(Recorded information)
(* ===== verification/AmfSafety.v ===== *)
(** * The AMF3 reader on arbitrary bytes

    Memory safety, totality and well-formedness of [amf_read] (framework/amf.c)
    on bytes that no encoder wrote, inside the bound of the 1024-entry string
    reference table. *)
From S2P Require Import Prelude AmfWire AmfValue.

(** ** The reader on arbitrary bytes *)

Section ReaderSafety.
Context (junk : Z) (d : mem) (base END : Z).
Hypothesis Hjunk : 0 <= junk < 2 ^ 32.
Hypothesis Hbytes : bytes_ok d.
Hypothesis Hbase : 0 <= base.
Hypothesis Hend : END < zlen d.
Hypothesis Hshort : END - base < 2048.

(** The state of a read at offset [data]: every recorded reference is inside the
    message, and every reference has cost two bytes. *)
Definition read_inv (data : Z) (st : amf_refs) : Prop :=
  refs_ok END st /\ 2 * cur_ref st <= data - base.

(** The answer of a reader that had [len] bytes from [data]. *)
Definition read_ok (data len : Z) (r : outcome read_result) : Prop :=
  exists o p st', r = Ret (o, p, st') /\
  match o with
  | None => True
  | Some v => exists n, p = Some n /\ 0 <= n <= len /\ wf_amf v /\ read_inv (data + n) st'
  end.

Lemma read_inv_mono data n st : 0 <= n -> read_inv data st -> read_inv (data + n) st.
Proof. unfold read_inv. intuition lia. Qed.

Lemma read_ok_intro data len v n st :
  0 <= n <= len -> wf_amf v -> read_inv data st -> read_ok data len (Ret (Some v, Some n, st)).
Proof.
  intros. do 3 eexists. split; [reflexivity|]. eexists. split; [reflexivity|].
  split; [lia|]. split; [assumption|]. apply read_inv_mono; [lia|assumption].
Qed.

Lemma slice_bytes_ok s :
  slice_ok END s -> 0 < slice_len s ->
  exists bs, load_bytes (slice_chars d s) 0 (slice_len s) = Ret bs /\ bytes_ok bs /\ zlen bs = slice_len s.
Proof.
  intros [Hl Hp] Hz. unfold slice_chars. destruct (Z.eqb_spec (slice_len s) 0); [lia|].
  destruct (slice_buffer s) as [p|]; [|lia].
  assert (Hd : zlen (drop (Z.to_nat p) d) = zlen d - p).
  { unfold zlen in *. rewrite length_drop. lia. }
  unfold load_bytes. rewrite Hd. ztests. eexists. split; [reflexivity|]. split.
  - unfold slice. apply Forall_take, Forall_drop, Forall_drop, Hbytes.
  - apply zlen_slice; lia.
Qed.

Lemma new_string_ok s :
  slice_ok END s -> exists v, amf_new_string (slice_chars d s) (slice_len s) = Ret v /\ wf_amf v.
Proof.
  intros Hs. unfold amf_new_string. destruct (Z.eqb_spec (slice_len s) 0) as [Hz|Hz].
  - unfold slice_chars. rewrite Hz. cbn. eexists. split; [reflexivity|]. apply (wf_string []). constructor.
  - destruct (slice_bytes_ok s Hs) as (bs & He & Hb & Hl); [destruct Hs; lia|].
    cbn [mbind outcome_bind]. rewrite He. cbn [mbind outcome_bind]. eexists. split; [reflexivity|].
    rewrite <- Hl. now constructor.
Qed.

Lemma new_byte_array_ok s :
  slice_ok END s -> exists v, amf_new_byte_array (slice_chars d s) (slice_len s) = Ret v /\ wf_amf v.
Proof.
  intros Hs. unfold amf_new_byte_array. destruct (Z.eqb_spec (slice_len s) 0) as [Hz|Hz].
  - unfold slice_chars. rewrite Hz. cbn. eexists. split; [reflexivity|]. apply (wf_byte_array []). constructor.
  - destruct (slice_bytes_ok s Hs) as (bs & He & Hb & Hl); [destruct Hs; lia|].
    rewrite He. cbn [mbind outcome_bind]. eexists. split; [reflexivity|].
    rewrite <- Hl. now constructor.
Qed.

Lemma out_slice_ok o : from_option (slice_ok END) True o -> slice_ok END (out_or empty_slice o).
Proof. destruct o; cbn; [auto|]. intros _. apply empty_slice_ok. Qed.

Lemma le_combine_range bs : bytes_ok bs -> 0 <= le_combine bs < 2 ^ (8 * zlen bs).
Proof.
  induction 1 as [|b bs Hb _ IH]; [change (0 <= 0 < 1); lia|]. cbn [le_combine]. pose proof (zlen_nonneg bs).
  rewrite lor_shiftl_add, zlen_cons by (unfold byte_ok in Hb; lia). unfold byte_ok in Hb.
  replace (8 * (1 + zlen bs)) with (8 * zlen bs + 8) by lia. rewrite Z.pow_add_r by lia. lia.
Qed.

Lemma amf_decode_double_range data len s x :
  amf_decode_double d data len = Ret (s, Some x) -> 0 <= x < 2 ^ 64.
Proof.
  unfold amf_decode_double. destruct (len <? 9); [discriminate|]. cbv zeta. intros H.
  repeat match type of H with
  | _ ≫= _ = _ => apply bind_ret_inv in H as (? & ? & H)
  end.
  injection H as _ <-.
  assert (Hl : forall p c, load d p = Ret c -> byte_ok c).
  { intros p c. unfold load. destruct (0 <=? p); [|discriminate].
    destruct (d !! Z.to_nat p) eqn:E; [|discriminate]. intros [= <-].
    eapply Forall_lookup_1; [exact Hbytes|exact E]. }
  apply (le_combine_range [_; _; _; _; _; _; _; _]). repeat constructor; eapply Hl; eassumption.
Qed.

Lemma U2SInt29_range u v : U2SInt29 u = Ret v -> - 2 ^ 31 <= v < 2 ^ 31.
Proof.
  unfold U2SInt29. destruct (negb (0x1FFFFFFF <? u)); [|discriminate]. cbn [c_assert mbind outcome_bind].
  assert (Hi : forall z, - 2 ^ 31 <= i32 z < 2 ^ 31).
  { intros z. unfold i32, signed. pose proof (Z.mod_pos_bound z (2 ^ 32) ltac:(lia)).
    change (32 - 1) with 31. ztests. }
  destruct (negb _); intros [= <-]; apply Hi.
Qed.

Lemma amf_set_build done rest size c :
  zlen done < size <= zlen done + 1 + zlen rest ->
  Forall wf_amf done -> wf_amf c -> Forall (eq None) rest ->
  amf_set (AV amf_array size (PChild (map Some done ++ None :: rest))) (zlen done) (Some c) =
  Ret (AV amf_array size (PChild (map Some (done ++ [c]) ++ rest)), None).
Proof. intros. apply amf_set_next. lia. Qed.

Lemma wf_built done rest :
  Forall wf_amf done -> Forall (eq None) rest ->
  wf_amf (AV amf_array (zlen done) (PChild (map Some done ++ rest))).
Proof.
  intros Hd Hr. constructor.
  - autorewrite with cserver. unfold zlen. rewrite length_map. lia.
  - intros c Hc. apply elem_of_app in Hc as [Hc|Hc].
    + apply list_elem_of_In, in_map_iff in Hc as (x & [= <-] & Hx).
      apply list_elem_of_In, list_elem_of_lookup in Hx as (i & Hi).
      eapply Forall_lookup_1; [exact Hd|exact Hi].
    + apply list_elem_of_lookup in Hc as (i & Hi).
      eapply Forall_lookup_1 in Hr; [|exact Hi]. discriminate.
  - rewrite to_nat_zlen, <- (length_map Some done), drop_app_length. exact Hr.
Qed.

Lemma read_children_safe (read : Z -> Z -> amf_refs -> outcome read_result) n : forall done rest data len skip r st L,
  (forall data len st, base <= data -> 0 <= len <= L -> data + len = END -> read_inv data st ->
     read_ok data len (read data len st)) ->
  0 <= len <= L -> base <= data -> data + len = END -> 0 <= skip -> read_inv data st ->
  Forall wf_amf done -> Forall (eq None) rest ->
  read_ok (data - skip) (skip + len)
    (_read_children read n (AV amf_array (zlen done + Z.of_nat n)
        (PChild (map Some done ++ repeat None n ++ rest))) (zlen done) data len skip r st).
Proof.
  induction n as [|n IH]; intros done rest data len skip r st L Hread Hl Hb He Hs Hi Hd Hr.
  - cbn [_read_children repeat app]. replace (zlen done + Z.of_nat 0) with (zlen done) by lia.
    do 3 eexists. split; [reflexivity|]. eexists. split; [reflexivity|].
    split; [lia|]. split; [now apply wf_built|]. now replace (data - skip + skip) with data by lia.
  - cbn [_read_children repeat app].
    destruct (Hread data len st) as (o & p & st' & -> & Ho); [lia..|assumption|].
    cbn [mbind outcome_bind]. destruct o as [c|]; [|do 3 eexists; split; [reflexivity|exact I]].
    destruct Ho as (k & -> & Hk & Hc & Hi'). cbn [out_or default id].
    rewrite amf_set_next by lia. cbn [mbind outcome_bind]. unfold DATA_POP.
    destruct (Z.ltb_spec len k); [lia|].
    replace (zlen done + 1) with (zlen (done ++ [c])) by (autorewrite with cserver; lia).
    replace (zlen done + Z.of_nat (S n)) with (zlen (done ++ [c]) + Z.of_nat n)
      by (autorewrite with cserver; lia).
    replace (data - skip) with (data + k - (skip + k)) by lia.
    replace (skip + len) with (skip + k + (len - k)) by lia.
    eapply IH; [exact Hread|lia..|exact Hi'| |exact Hr].
    apply Forall_app. split; [assumption|now repeat constructor].
Qed.

Lemma read_amf_safe fuel : forall data len st,
  (Z.to_nat len < fuel)%nat -> base <= data -> 0 <= len -> data + len = END -> read_inv data st ->
  read_ok data len (_read_amf junk fuel d data len st).
Proof.
  induction fuel as [|fuel IH]; intros data len st Hf Hb Hl He Hi; [lia|].
  assert (Hrd : readable d data len) by (unfold readable; lia).
  cbn [_read_amf]. destruct (load_ok d data Hbytes ltac:(lia)) as (c & Hc & _).
  rewrite Hc. cbn [mbind outcome_bind]. cbv zeta.
  destruct (Z.eqb_spec (i8 c) (amf_code amf_undefine)).
  { apply read_ok_intro; [unfold amf_decode_undefine; ztests|now constructor|assumption]. }
  do 3 (match goal with |- context [i8 c =? ?t] => destruct (Z.eqb_spec (i8 c) t) end;
        [apply read_ok_intro;
          [unfold amf_decode_null, amf_decode_false, amf_decode_true, amf_decode_tag; ztests
          |now constructor|assumption]|]).
  destruct (Z.eqb_spec (i8 c) (amf_code amf_array)) as [Ht|_].
  { unfold _read_array.
    destruct (amf_decode_array_safe d data len c Hbytes Hrd Hc Ht) as (s & o & -> & Hs).
    cbn [mbind outcome_bind]. destruct Hs as [-> | (k & -> & Hs & Hn)].
    - do 3 eexists. split; [reflexivity|exact I].
    - cbn [out_or default id]. destruct (Z.eqb_spec s 0); [lia|]. unfold DATA_POP.
      destruct (Z.ltb_spec len s); [lia|].
      rewrite (amf_new_array_shape k (Z.to_nat k)) by lia.
      replace data with (data + s - (0 + s)) at 1 by lia. replace len with (0 + s + (len - s)) at 1 by lia.
      pose proof (read_children_safe (_read_amf junk fuel d) (Z.to_nat k) [] 
        (repeat None (if k =? 0 then 32%nat else 0%nat)) (data + s) (len - s) (0 + s) s st (len - s)) as Hch.
      replace (zlen (@nil amf_value) + Z.of_nat (Z.to_nat k)) with k in Hch by (rewrite zlen_nil; lia).
      apply Hch; try lia; [|apply read_inv_mono; [lia|assumption]|constructor|].
      + intros. apply IH; lia || assumption.
      + clear. induction (if k =? 0 then 32%nat else 0%nat); cbn; constructor; auto. }
  destruct (Z.eqb_spec (i8 c) (amf_code amf_integer)).
  { unfold _read_integer.
    destruct (amf_decode_integer_safe d data len Hbytes Hrd) as (x & -> & [-> | (s & k & -> & ? & ?)]);
      (apply read_ok_intro; [lia| |assumption]); constructor; cbn; lia. }
  destruct (Z.eqb_spec (i8 c) (amf_code amf_sinteger)).
  { unfold _read_sinteger.
    destruct (amf_decode_sinteger_safe d data len Hbytes Hrd) as (s & v & Hv & ?). rewrite Hv.
    apply read_ok_intro; [lia| |assumption]. constructor.
    unfold amf_decode_sinteger in Hv. apply bind_ret_inv in Hv as ((s' & o) & _ & Hv).
    apply bind_ret_inv in Hv as (v' & Hv' & [= <- <-]). now apply U2SInt29_range in Hv'. }
  destruct (Z.eqb_spec (i8 c) (amf_code amf_string)) as [Ht|_].
  { unfold _read_string. destruct Hi as [Hi1 Hi2].
    destruct (amf_decode_string_safe d data len st c END Hbytes Hrd Hc Ht) as (s & o & st' & -> & Hs & Ho & Hst & Hcur);
      [lia|assumption|lia|].
    cbn [mbind outcome_bind].
    destruct (new_string_ok (out_or empty_slice o) (out_slice_ok _ Ho)) as (v & -> & Hv).
    do 3 eexists. split; [reflexivity|]. eexists. split; [reflexivity|]. split; [lia|].
    split; [assumption|]. split; [assumption|]. destruct Hcur as [-> | [? ?]]; lia. }
  destruct (Z.eqb_spec (i8 c) (amf_code amf_double)).
  { unfold _read_double.
    destruct (amf_decode_double_safe d data len Hbytes Hrd) as (s & o & Hv & ?). rewrite Hv.
    apply read_ok_intro; [lia| |assumption]. constructor. destruct o; cbn; [|lia].
    now apply amf_decode_double_range in Hv. }
  destruct (Z.eqb_spec (i8 c) (amf_code amf_byte_array)) as [Ht|_].
  { unfold _read_byte_array.
    destruct (amf_decode_byte_array_safe d data len c Hbytes Hrd Hc Ht) as (s & o & -> & Hs & Ho).
    cbn [mbind outcome_bind]. rewrite He in Ho.
    destruct (new_byte_array_ok (out_or empty_slice o) (out_slice_ok _ Ho)) as (v & -> & Hv).
    now apply read_ok_intro. }
  do 3 eexists. split; [reflexivity|exact I].
Qed.
End ReaderSafety.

(What to work on)
Every line of the listing above that contains "Hypothesis" is to be copied.

(Completed task)
Hypothesis Hjunk : 0 <= junk < 2 ^ 32.
Hypothesis Hbytes : bytes_ok d.
Hypothesis Hbase : 0 <= base.
Hypothesis Hend : END < zlen d.
Hypothesis Hshort : END - base < 2048.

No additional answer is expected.